- Exercise instructions -
Print all the records exactly as they stand.

Records contained in a dataset
-------------------------

(* ===== verification/HeapAlloc.v ===== *)
(** * The heap

    [malloc], [free], [calloc] and [realloc] of [apps/doom/innigkeit_libc.c],
    and [strdup] and [strndup], which allocate.
    A bump allocator over one 64 MiB mapping; a request that does not fit gets
    a mapping of its own.  Every block starts with an 8-byte header that holds
    its size, and [free] does nothing, so blocks are never reused. *)

From S2P Require Import Prelude Machine Memory CString Process TestKernel.

#[local] Arguments poke_list : simpl never.

(** ** Operations *)

Definition HEAP_SIZE : Z := 64 * 1024 * 1024.
Definition PAGE_SIZE : Z := 4096.
Definition ALIGN_UP (x a : Z) : Z := Z.land (u64 (x + a - 1)) (u64 (Z.lnot (a - 1))).

Section heap.
Context {K : Kernel}.

Definition heap_init : ST proc unit :=
  h ← get_heap;
  if negb (heap_base h =? 0) then mret tt
  else
    base ← innigkeit_mmap HEAP_SIZE;
    put_heap (Heap base 0 (if base =? 0 then 0 else HEAP_SIZE)).

Definition malloc (size : Z) : ST proc Z :=
  heap_init;;
  let size := ALIGN_UP (u64 (size + 8)) 16 in
  h ← get_heap;
  if heap_cap h <? u64 (heap_used h + size) then
    let pages := ALIGN_UP (u64 (size + 8)) PAGE_SIZE in
    p ← innigkeit_mmap pages;
    if p =? 0 then mret 0
    else (in_mem (store64 p pages);; mret (p + 8))
  else
    let p := heap_base h + heap_used h in
    in_mem (store64 p size);;
    put_heap (Heap (heap_base h) (u64 (heap_used h + size)) (heap_cap h));;
    mret (p + 8).

Definition free (ptr : Z) : ST proc unit := mret tt.

Definition calloc (nmemb size : Z) : ST proc Z := malloc (u64 (nmemb * size)).

Definition realloc (old_ptr new_size : Z) : ST proc Z :=
  p ← malloc new_size;
  if negb (old_ptr =? 0) && negb (p =? 0) then
    old_size ← in_mem (load64 (old_ptr - 8));
    let copy := if old_size <? new_size then old_size else new_size in
    in_mem (memcpy p old_ptr copy);;
    mret p
  else mret p.

Definition strdup (s : Z) : ST proc Z :=
  len ← in_mem (strlen s);
  let n := u64 (len + 1) in
  p ← malloc n;
  if negb (p =? 0) then (in_mem (memcpy p s n);; mret p) else mret p.

Definition strndup (s n : Z) : ST proc Z :=
  len ← in_mem (strlen s);
  let len := if n <? len then n else len in
  p ← malloc (u64 (len + 1));
  if negb (p =? 0) then
    (in_mem (memcpy p s len);; in_mem (store8 (p + len) 0);; mret p)
  else mret p.

End heap.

-------------------------

- Answer for this exercise -
(* ===== verification/HeapAlloc.v ===== *)
(** * The heap

    [malloc], [free], [calloc] and [realloc] of [apps/doom/innigkeit_libc.c],
    and [strdup] and [strndup], which allocate.
    A bump allocator over one 64 MiB mapping; a request that does not fit gets
    a mapping of its own.  Every block starts with an 8-byte header that holds
    its size, and [free] does nothing, so blocks are never reused. *)

From S2P Require Import Prelude Machine Memory CString Process TestKernel.

#[local] Arguments poke_list : simpl never.

(** ** Operations *)

Definition HEAP_SIZE : Z := 64 * 1024 * 1024.
Definition PAGE_SIZE : Z := 4096.
Definition ALIGN_UP (x a : Z) : Z := Z.land (u64 (x + a - 1)) (u64 (Z.lnot (a - 1))).

Section heap.
Context {K : Kernel}.

Definition heap_init : ST proc unit :=
  h ← get_heap;
  if negb (heap_base h =? 0) then mret tt
  else
    base ← innigkeit_mmap HEAP_SIZE;
    put_heap (Heap base 0 (if base =? 0 then 0 else HEAP_SIZE)).

Definition malloc (size : Z) : ST proc Z :=
  heap_init;;
  let size := ALIGN_UP (u64 (size + 8)) 16 in
  h ← get_heap;
  if heap_cap h <? u64 (heap_used h + size) then
    let pages := ALIGN_UP (u64 (size + 8)) PAGE_SIZE in
    p ← innigkeit_mmap pages;
    if p =? 0 then mret 0
    else (in_mem (store64 p pages);; mret (p + 8))
  else
    let p := heap_base h + heap_used h in
    in_mem (store64 p size);;
    put_heap (Heap (heap_base h) (u64 (heap_used h + size)) (heap_cap h));;
    mret (p + 8).

Definition free (ptr : Z) : ST proc unit := mret tt.

Definition calloc (nmemb size : Z) : ST proc Z := malloc (u64 (nmemb * size)).

Definition realloc (old_ptr new_size : Z) : ST proc Z :=
  p ← malloc new_size;
  if negb (old_ptr =? 0) && negb (p =? 0) then
    old_size ← in_mem (load64 (old_ptr - 8));
    let copy := if old_size <? new_size then old_size else new_size in
    in_mem (memcpy p old_ptr copy);;
    mret p
  else mret p.

Definition strdup (s : Z) : ST proc Z :=
  len ← in_mem (strlen s);
  let n := u64 (len + 1) in
  p ← malloc n;
  if negb (p =? 0) then (in_mem (memcpy p s n);; mret p) else mret p.

Definition strndup (s n : Z) : ST proc Z :=
  len ← in_mem (strlen s);
  let len := if n <? len then n else len in
  p ← malloc (u64 (len + 1));
  if negb (p =? 0) then
    (in_mem (memcpy p s len);; in_mem (store8 (p + len) 0);; mret p)
  else mret p.

End heap.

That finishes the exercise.